CORe will launch in June to a limited cohort of rising college juniors and seniors in Massachusetts-based colleges and universities. It will be made more broadly available in the months to follow. The inaugural group will be charged a fee of $1,500. Need-based financial aid is available.

Other HBX Courses
Later this year HBX will introduce a series of specialized courses on topics such as entrepreneurship and innovation; disruptive innovation, growth, and strategy; and the microeconomics of competitiveness. Over time, HBX expects to roll out more such courses that build on the HBS faculty’s influential research.

HBX Live
“HBX Live” will be a virtual classroom that will enable participants worldwide to interact directly with one another and a faculty member in real time in the same way they would in a campus-based HBS class. Harvard Business School has partnered with the public broadcasting company WGBH to create a state-of-the-art space that will allow virtual engagement with up to 60 participants at a time. “HBX Live” will launch in Summer 2014 and be available initially on an invitation-only basis. Its early focus will include lifelong learning opportunities for HBS alumni and enhancing the School's modular Executive Education programs

Relationship of HBX, HarvardX, and edX
HarvardX and HBX are different approaches to achieve a similar goal of re-imagining online education in creative ways. HBX is one of many efforts that support Harvard University's overarching efforts in innovative teaching and learning. HarvardX and edX are others. The X in all of these initiatives underscores the intended synergies between them— namely best practice and research.

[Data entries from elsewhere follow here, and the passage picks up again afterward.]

(** [calculate_rsi] (lines 36-43) with both rolling means computed by
    pandas' online algorithm. *)
Definition calculate_rsi_pandas (period : nat) (s : series) : series :=
  let delta := diff s in
  let gain := map (clip_lower (Fin 0)) delta in
  let loss := map fneg (map (clip_upper (Fin 0)) delta) in
  let avg_gain := rolling_mean_pandas period gain in
  let avg_loss := rolling_mean_pandas period loss in
  let rs := zip_with fdiv avg_gain avg_loss in
  map (fun r => fsub (Fin 100) (fdiv (Fin 100) (fadd (Fin 1) r))) rs.

(** ** The invariant of the running state

    [win] is the content of the window: the values added and not yet
    removed, in order.  [fins win] are its non-NaN values. *)

Fixpoint fins (l : list pyfloat) : list Q :=
  match l with
  | [] => []
  | Fin q :: r => q :: fins r
  | _ :: r => fins r
  end.

(** The values the invariant is stated for: finite or NaN. *)
Definition fin_or_nan (x : pyfloat) : bool :=
  match x with PInf | NInf => false | _ => true end.

Definition lastn {A} (k : nat) (l : list A) : list A := skipn (length l - k) l.

Definition acc_inv (a : acc) (win : list pyfloat) : Prop :=
  nobs a = length (fins win) /\
  neg_ct a = length (filter signbit win) /\
  (exists s, sum_x a = Fin s /\ (s == qsum (fins win))%Q) /\
  (exists c, compensation_add a = Fin c /\ (c == 0)%Q) /\
  (exists c, compensation_remove a = Fin c /\ (c == 0)%Q) /\
  (num_consecutive_same_value a = 0 \/
   exists p, prev_value a = Fin p /\
     Forall (fun q => q == p)%Q (lastn (num_consecutive_same_value a) (fins win))).

Ltac destruct_inv H :=
  let Hn := fresh "Hn" in let Hg := fresh "Hg" in
  let s := fresh "s" in let Es := fresh "Es" in let Hs := fresh "Hs" in
  let c := fresh "c" in let Ec := fresh "Ec" in let Hc := fresh "Hc" in
  let c' := fresh "c" in let Ec' := fresh "Ec" in let Hc' := fresh "Hc" in
  let Hr := fresh "Hr" in
  destruct H as (Hn & Hg & (s & Es & Hs) & (c & Ec & Hc) & (c' & Ec' & Hc') & Hr).

(** ** Lemmas *)

Lemma fins_app l1 l2 : fins (l1 ++ l2) = fins l1 ++ fins l2.
Proof. induction l1 as [|[] l1 IH]; simpl; f_equal; auto. Qed.

Lemma length_fins l : length (fins l) <= length l.
Proof. induction l as [|[] l IH]; simpl; lia. Qed.

Lemma length_fins_nan l : existsb is_nan l = true -> length (fins l) < length l.
Proof.
  induction l as [|[] l IH]; simpl; try discriminate; intros H;
    try (specialize (IH H); lia). pose proof (length_fins l). lia.
Qed.

Lemma fins_no_nan l :
  forallb fin_or_nan l = true -> existsb is_nan l = false -> l = map Fin (fins l).
Proof. induction l as [|[] l IH]; simpl; try discriminate; intros; f_equal; auto. Qed.

Lemma qsum_app l1 l2 : (qsum (l1 ++ l2) == qsum l1 + qsum l2)%Q.
Proof.
  induction l1 as [|x l1 IH]; simpl; [ring|].
  change (x + qsum (l1 ++ l2) == x + qsum l1 + qsum l2)%Q. rewrite IH. ring.
Qed.

Lemma lastn_snoc {A} k (l : list A) x : lastn (S k) (l ++ [x]) = lastn k l ++ [x].
Proof.
  unfold lastn. rewrite length_app. simpl.
  destruct (Nat.le_gt_cases (length l) k) as [Hk|Hk].
  - replace (length l + 1 - S k) with 0 by lia. replace (length l - k) with 0 by lia. reflexivity.
  - replace (length l + 1 - S k) with (length l - k) by lia.
    rewrite skipn_app. now replace (length l - k - length l) with 0 by lia.
Qed.

Lemma lastn_one {A} (l : list A) x : lastn 1 (l ++ [x]) = [x].
Proof.
  unfold lastn. rewrite length_app. simpl. replace (length l + 1 - 1) with (length l) by lia.
  rewrite skipn_app, skipn_all, Nat.sub_diag. reflexivity.
Qed.

Lemma lastn_cons_Forall {A} (P : A -> Prop) k x l :
  Forall P (lastn k (x :: l)) -> Forall P (lastn k l).
Proof.
  unfold lastn. simpl length. intros H.
  destruct (Nat.le_gt_cases (S (length l)) k) as [Hk|Hk].
  - replace (S (length l) - k) with 0 in H by lia. replace (length l - k) with 0 by lia.
    now inversion H.
  - replace (S (length l) - k) with (S (length l - k)) in H by lia. exact H.
Qed.

Lemma lastn_0 {A} (l : list A) : lastn 0 l = [].
Proof. unfold lastn. now rewrite Nat.sub_0_r, skipn_all. Qed.

Lemma lastn_all {A} k (l : list A) : length l <= k -> lastn k l = l.
Proof. intros H. unfold lastn. now replace (length l - k) with 0 by lia. Qed.

Lemma fequal_fin a b : fequal (Fin a) (Fin b) = true <-> (a == b)%Q.
Proof. unfold fequal; simpl. rewrite Qeq_alt. destruct (a ?= b)%Q; split; congruence. Qed.

Lemma fequal_refl q : fequal (Fin q) (Fin q) = true.
Proof. apply fequal_fin. reflexivity. Qed.

Lemma acc_inv_fresh p : acc_inv (mkAcc 0 (Fin 0) 0 (Fin 0) (Fin 0) 0 p) [].
Proof. repeat split; eauto; exists 0%Q; split; reflexivity. Qed.

(** A finite or NaN value entering the window. *)
Lemma add_mean_inv a win v :
  fin_or_nan v = true -> acc_inv a win -> acc_inv (add_mean v a) (win ++ [v]).
Proof.
  intros Hv Hi. destruct_inv Hi. unfold acc_inv.
  rewrite fins_app, filter_app, !length_app.
  destruct v as [q| | |]; try discriminate; unfold add_mean.
  - rewrite fequal_refl, Es, Ec. simpl.
    split; [lia|]. split; [destruct signbit; simpl; lia|].
    split; [exists (s + (q - c))%Q; split; [reflexivity|]; rewrite qsum_app; simpl; lra|].
    split; [eexists; split; [reflexivity|]; ring|].
    split; [eauto|]. right. exists q. split; [reflexivity|].
    destruct (fequal (Fin q) (prev_value a)) eqn:Ep.
    + rewrite lastn_snoc. apply Forall_app. split; [|constructor; [reflexivity|constructor]].
      destruct Hr as [-> | (p & Ep' & Hp)]; [rewrite lastn_0; constructor|].
      rewrite Ep' in Ep. apply fequal_fin in Ep.
      eapply Forall_impl; [|exact Hp]. intros x Hx. simpl in Hx. lra.
    + rewrite lastn_one. constructor; [reflexivity|constructor].
  - simpl. rewrite !app_nil_r, !Nat.add_0_r.
    repeat split; eauto.
Qed.

(** A finite or NaN value leaving the window. *)
Lemma remove_mean_inv a win x :
  fin_or_nan x = true -> acc_inv a (x :: win) -> acc_inv (remove_mean x a) win.
Proof.
  intros Hx Hi. destruct_inv Hi. unfold acc_inv.
  destruct x as [q| | |]; try discriminate; unfold remove_mean; simpl in *.
  - rewrite fequal_refl, Es, Ec0. simpl.
    split; [lia|]. split; [destruct signbit; simpl in *; lia|].
    split; [exists (s + (- q - c0))%Q; split; [reflexivity|];
            change (qsum (q :: fins win)) with (q + qsum (fins win))%Q in Hs; lra|].
    split; [eauto|]. split; [eexists; split; [reflexivity|]; ring|].
    destruct Hr as [Hr | (p & Ep & Hp)]; [now left|right].
    exists p. split; [exact Ep|]. exact (lastn_cons_Forall _ _ _ _ Hp).
  - repeat split; eauto.
Qed.

Lemma nth_fin_or_nan (values : list pyfloat) j :
  forallb fin_or_nan values = true -> fin_or_nan (nth j values NaN) = true.
Proof.
  intros H. destruct (Nat.lt_ge_cases j (length values)) as [Hj|Hj].
  - rewrite forallb_forall in H. apply H, nth_In, Hj.
  - now rewrite nth_overflow.
Qed.

Lemma fold_add_inv values l a win :
  forallb fin_or_nan values = true -> acc_inv a win ->
  acc_inv (fold_left (fun a j => add_mean (nth j values NaN) a) l a)
          (win ++ map (fun j => nth j values NaN) l).
Proof.
  intros Hv. revert a win. induction l as [|j l IH]; intros a win Hi; simpl.
  - now rewrite app_nil_r.
  - change (nth j values NaN :: ?r) with ([nth j values NaN] ++ r).
    rewrite app_assoc. apply IH, add_mean_inv; auto using nth_fin_or_nan.
Qed.

Lemma fold_remove_inv values l a win :
  forallb fin_or_nan values = true ->
  acc_inv a (map (fun j => nth j values NaN) l ++ win) ->
  acc_inv (fold_left (fun a j => remove_mean (nth j values NaN) a) l a) win.
Proof.
  intros Hv. revert a. induction l as [|j l IH]; intros a Hi; simpl in *; auto.
  apply IH, remove_mean_inv; auto using nth_fin_or_nan.
Qed.

Lemma signbit_fins_nonneg win :
  length (filter signbit win) = 0 -> Forall (fun q => 0 <= q)%Q (fins win).
Proof.
  induction win as [|[q| | |] win IH]; simpl; intros H; auto; try discriminate.
  destruct (signbit (Fin q)) eqn:Es; [discriminate|].
  constructor; auto. unfold signbit in Es.
  destruct (Qlt_le_dec q 0) as [Hq|Hq]; auto.
  apply flt_fin in Hq. congruence.
Qed.

Lemma length_filter_signbit win :
  forallb fin_or_nan win = true -> length (filter signbit win) <= length (fins win).
Proof.
  induction win as [|x win IH]; simpl; intros H; [lia|].
  destruct x as [q| | |]; simpl in H; try discriminate; specialize (IH H).
  - cbn [fins]. destruct (signbit (Fin q)); cbn [length]; lia.
  - exact IH.
Qed.

Lemma signbit_fins_neg win :
  forallb fin_or_nan win = true -> length (filter signbit win) = length (fins win) ->
  Forall (fun q => q <= 0)%Q (fins win).
Proof.
  induction win as [|[q| | |] win IH]; simpl; intros Hf H; try discriminate; auto.
  pose proof (length_filter_signbit win Hf).
  destruct (signbit (Fin q)) eqn:Es; simpl in H; [|lia].
  constructor; [apply flt_fin in Es; cbv beta; lra | apply IH; auto].
Qed.

Lemma qsum_nonneg_l l : Forall (fun q => 0 <= q)%Q l -> (0 <= qsum l)%Q.
Proof. induction 1; simpl; [lra|]. change (0 <= x + qsum l)%Q. lra. Qed.

Lemma qsum_nonpos_l l : Forall (fun q => q <= 0)%Q l -> (qsum l <= 0)%Q.
Proof. induction 1; simpl; [lra|]. change (x + qsum l <= 0)%Q. lra. Qed.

The HBX course experiences will be delivered on custom platforms designed specifically to support the Harvard Business School teaching approach. Because HBX uses technologies that complement the edX platform (and other platforms), they will be well positioned to share best practices going forward.

HBS faculty (for example, Prof. Regina Herzlinger, “Innovating in Healthcare”) are teaching open online courses through HarvardX, using the edX platform. HBS professor Bharat Anand, the Faculty Chair of HBX, serves on the HarvardX faculty committee.